Mit der Slasher-Szene zu Beginn weckt die Netflix-Eigenproduktion Clinical Erwartungen an einen Horror-Thriller, verflacht dann aber zusehends und entwickelt sich zu einem drögen Drama um eine inkonsequent handelnde Psychiaterin, die ihr Leben nicht mehr in den Griff bekommt. Das größte Manko jedoch sind die beiden Hauptdarsteller, deren Schicksal einen zu keiner Zeit sonderlich bewegt und die spätestens ab Filmmitte schon dezente Langeweile aufkommen lassen: Weder tritt Dr. Mathis besonders hilfsbedürftig auf, noch kann man irgendeine Verbindung zu ihrem entstellten neuen Patienten aufbauen, der vom ersten Moment an mit seinem mitleidheischendem Um-den-heißen-Brei-herumreden schlicht unsympathisch rüberkommt.

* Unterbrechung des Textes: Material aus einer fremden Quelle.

(** * Biotech & Pharma monthly news agent ([biotech_agent.py])

    A shallow embedding of [BiotechNewsAgent] and the properties of its
    fetcher, classifier, company-name heuristic, aggregator, report writer
    and orchestrator.

    Text.  A Python [str] is modelled by [string]; a character is a code
    point in 0..255 and the tables of [str.lower], [str.isupper] and
    [str.isspace] are Python's, restricted to that range.

    Effects.  [print], [feedparser.parse], [datetime.now] and the workbook
    writer are modelled by a state-and-exception monad over a [world]: the
    lines printed so far and the workbooks written so far.  What the
    outside decides (the clock, the outcome of parsing each feed) is read
    from an [env]; the workbook writer is a parameter of the report writer
    and of the run, [save] being the writer that succeeds. *)

From Stdlib Require Import String Ascii List ZArith NArith Bool Lia.
From Stdlib Require Import Permutation.
Import ListNotations.
Local Open Scope string_scope.
Local Open Scope list_scope.

(* ------------------------------------------------------------------ *)
(** ** Python's string built-ins *)

Module Str.

Definition code (c : ascii) : N := N_of_ascii c.

(** [c.isspace()]: TAB..CR, FS..US and space, NEL, NBSP. *)
Definition isspace (c : ascii) : bool :=
  let n := code c in
  ((9 <=? n) && (n <=? 13) || (28 <=? n) && (n <=? 32)
   || (n =? 133) || (n =? 160))%N.

(** [c.isupper()]: A..Z and the capital letters of Latin-1
    (all of 192..222 but the multiplication sign 215). *)
Definition isupper (c : ascii) : bool :=
  let n := code c in
  ((65 <=? n) && (n <=? 90)
   || (192 <=? n) && (n <=? 222) && negb (n =? 215))%N.

(** [c.islower()]: a..z, the two ordinal indicators, the micro sign and
    the small letters of Latin-1 (all of 223..255 but the division sign). *)
Definition islower (c : ascii) : bool :=
  let n := code c in
  ((97 <=? n) && (n <=? 122) || (n =? 170) || (n =? 181) || (n =? 186)
   || (223 <=? n) && (n <=? 255) && negb (n =? 247))%N.

Definition lower_char (c : ascii) : ascii :=
  if isupper c then ascii_of_N (code c + 32) else c.

(** Small letters whose capital is again below 256 (not the sharp s, the
    micro sign, the y with diaeresis). *)
Definition upper_char (c : ascii) : ascii :=
  let n := code c in
  if ((97 <=? n) && (n <=? 122)
      || (224 <=? n) && (n <=? 254) && negb (n =? 247))%N
  then ascii_of_N (n - 32) else c.

(** [s.lower()] *)
Fixpoint lower (s : string) : string :=
  match s with
  | EmptyString => EmptyString
  | String c r => String (lower_char c) (lower r)
  end.

(** [s.title()]: a cased character is capitalised after an uncased one
    and lowered after a cased one. *)
Fixpoint title_from (prev_cased : bool) (s : string) : string :=
  match s with
  | EmptyString => EmptyString
  | String c r =>
      String (if prev_cased then lower_char c else upper_char c)
             (title_from (isupper c || islower c) r)
  end.

Definition title (s : string) : string := title_from false s.

(** [s.replace(a, b)] for one-character [a] and [b]. *)
Fixpoint replace (a b : ascii) (s : string) : string :=
  match s with
  | EmptyString => EmptyString
  | String c r => String (if Ascii.eqb c a then b else c) (replace a b r)
  end.

(** [s[:n]] *)
Fixpoint take (n : nat) (s : string) : string :=
  match n, s with
  | S k, String c r => String c (take k r)
  | _, _ => EmptyString
  end.

(** [s.startswith(p)] *)
Fixpoint startswith (p s : string) : bool :=
  match p, s with
  | EmptyString, _ => true
  | String a p', String b s' => Ascii.eqb a b && startswith p' s'
  | String _ _, EmptyString => false
  end.

(** [p in s]: [p] starts at some position of [s]. *)
Fixpoint contains (p s : string) : bool :=
  startswith p s
  || match s with
     | EmptyString => false
     | String _ r => contains p r
     end.

(** [s.split()]: the maximal runs of non-whitespace characters, in order.
    [cur] is the run being read. *)
Fixpoint split_from (cur s : string) : list string :=
  match s with
  | EmptyString => match cur with EmptyString => [] | _ => [cur] end
  | String c r =>
      if isspace c
      then match cur with
           | EmptyString => split_from EmptyString r
           | _ => cur :: split_from EmptyString r
           end
      else split_from (cur ++ String c EmptyString) r
  end.
(** * A shallow embedding of the slippistats replay decoder and stat detectors

    The Python package [slippistats] decodes Slippi replay files of Super Smash
    Bros. Melee and runs event detectors over the decoded frames.  This file
    embeds the parts of it that the specification's claims are about:

    - [Start.SlippiVersion.__ge__]           (event.py)
    - [End._parse]                           (event.py)
    - [Frame.Port.Data.Post._parse]          (event.py)
    - [_parse_events] and [_parse_event]    (parse.py) and [Game._add_frame] (game.py)
    - [StatsComputer.wavedash_compute]       (stats/stats_computer.py)
    - [TakeHitData._find_valid_sdi]          (stats/stat_types.py)
    - [ComputerBase.get_player]              (stats/computer.py)

    Python exceptions are values of [PyExc]; a Python function that may raise
    returns a [result].  Bytes are [Byte.byte]; the payload of a binary record is
    a [list byte] read front to back, the way [io.BytesIO.read] does.  A 32-bit
    float read with [unpack_float] is kept as its IEEE-754 bit pattern, since
    none of the claims settled here computes with such a value. *)

From Stdlib Require Import ZArith List String Ascii Bool Lia.
Import ListNotations.
Open Scope Z_scope.

(** ** Python runtime: exceptions, results, list indexing *)

Inductive PyExc : Type :=
| ValueError (msg : string)
| IndexError
| AttributeError
| TypeError
| UnboundLocalError
| StructError
| IdentifierError (msg : string)
| NotImplementedError.

Inductive result (A : Type) : Type :=
| Ok (a : A)
| Err (e : PyExc).
Arguments Ok {A} a.
Arguments Err {A} e.

Definition bind {A B} (m : result A) (k : A -> result B) : result B :=
  match m with
  | Ok a => k a
  | Err e => Err e
  end.

Notation "x <- m ;; k" := (bind m (fun x => k))
  (at level 61, m at next level, right associativity).

(** [l[i]] for a Python list: negative indices count from the end, anything
    else out of range raises [IndexError]. *)
Definition py_getitem {A} (l : list A) (i : Z) : result A :=
  let n := Z.of_nat (List.length l) in
  let j := if i <? 0 then n + i else i in
  if (0 <=? j) && (j <? n) then
    match nth_error l (Z.to_nat j) with
    | Some x => Ok x
    | None => Err IndexError
    end
  else Err IndexError.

Dazu gesellen sich einige Merkwürdigkeiten und irrationale Verhaltensweisen, wie beispielsweise jene, daß Dr. Mathis keinen Personenschutz beantragt, kaum Freunde hat und diese trotz genügend Platz auch selten zu sich einlädt (dabei ist sie seit wenigen Monaten mit einem Streifenpolizisten befreundet) oder in nächtlichen Bedrohungsszenarien die Tür offenläßt bzw. bei Fluchtszenen im Haus keine Türen hinter sich zuwirft und sich dahinter verschanzt. Überhaupt scheint es sehr fragwürdig, wie jemand mit einer akuten PTBS anderen Patienten überhaupt helfen kann - und diese dann auch noch bei sich zuhause empfängt - wtf?

Daß der Zuschauer im Lauf des Films nur scheibchenweise über die schicksalhaften Momente aus Dr. Mathis´, Noras und Alex´ Vorleben erfährt und sich nach einiger Zeit mittels eines Plot Twists ein wenig an der Nase herumgeführt sieht, geht dagegen in Ordnung und gehört dazu, und selbst wenn diese "Auflösung" schon im Vorhinein erahnbar ist: Immerhin gibt es eine - wenig spektakuläre - Erklärung für die scheinbar verwirrenden Flashbacks und Rückblenden. Auch die eher beiläufig eingestreuten Horror-Elemente (neben dem erwähnten Glasscherben-Kehlenschnitt gibt es noch einen Korkenzieher im Schädel bzw. ein heruntergefetztes Gesicht zu sehen) sind professionell gemacht, aber all dies nutzt recht wenig, wenn die handelnden Figuren so derart uninteressant sind.
Wer den Streifen einmal gesehen hat und den Plot kennt, wird ihn sich kein zweites Mal anschauen: 3,6 Punkte.